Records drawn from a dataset
....

(** * The programs' requests *)

Lemma dec_digits_length fuel n k : n < 10 ^ Z.of_nat (S k) → (length (dec_digits fuel n) ≤ S k)%nat.
Proof.
  revert n k. induction fuel as [|fuel IH]; intros n k Hn; cbn [dec_digits]; [cbn; lia|].
  destruct (Z.ltb_spec n 10); [cbn; lia|]. destruct k as [|k]; [cbn in Hn; lia|].
  rewrite length_app. cbn [length]. assert (length (dec_digits fuel (n / 10)) ≤ S k)%nat; [|lia].
  apply IH. apply Z.div_lt_upper_bound; [lia|]. rewrite <- Z.pow_succ_r, <- Nat2Z.inj_succ by lia. done.
Qed.

(** A counter: digits, at most twenty of them. *)
Definition counter_ok (key : Z) : Prop := 0 ≤ key < 2 ^ 64.

Lemma display_counter key :
  counter_ok key → (length (display_u key) ≤ 20)%nat ∧ display_u key ≠ [] ∧ no_ws (display_u key) ∧
    Forall (λ b, bval b < 128) (display_u key) ∧ (LF ∉ display_u key).
Proof.
  intros [H0 H1]. pose proof (display_u_digits key H0) as Hd. split_and!.
  - apply dec_digits_length. change (10 ^ Z.of_nat 20) with 100000000000000000000. lia.
  - destruct (display_u_cons key) as (b & l & ->). done.
  - eapply Forall_impl; [exact Hd|]. intros b Hb. unfold is_ascii_digit in Hb. apply andb_true_iff in Hb as [Hb1 Hb2].
    apply Z.leb_le in Hb1, Hb2. apply not_true_iff_false. intros Hw. unfold is_whitespace in Hw.
    rewrite !orb_true_iff, !byte_eqb_eq in Hw. destruct Hw as [[[->| ->]| ->]| ->]; vm_compute in Hb1, Hb2; done.
  - eapply Forall_impl; [exact Hd|]. intros b Hb. unfold is_ascii_digit in Hb. apply andb_true_iff in Hb as [_ Hb].
    apply Z.leb_le in Hb. cbn beta. lia.
  - by apply digits_no_lf.
Qed.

....

_What to produce_.
Only the lines above from the one with "- destruct (display_u_cons" through the one with "apply Z.leb_le in Hb1, Hb2." should be duplicated, character for character.

_Solution_.
  - destruct (display_u_cons key) as (b & l & ->). done.
  - eapply Forall_impl; [exact Hd|]. intros b Hb. unfold is_ascii_digit in Hb. apply andb_true_iff in Hb as [Hb1 Hb2].
    apply Z.leb_le in Hb1, Hb2. apply not_true_iff_false. intros Hw. unfold is_whitespace in Hw.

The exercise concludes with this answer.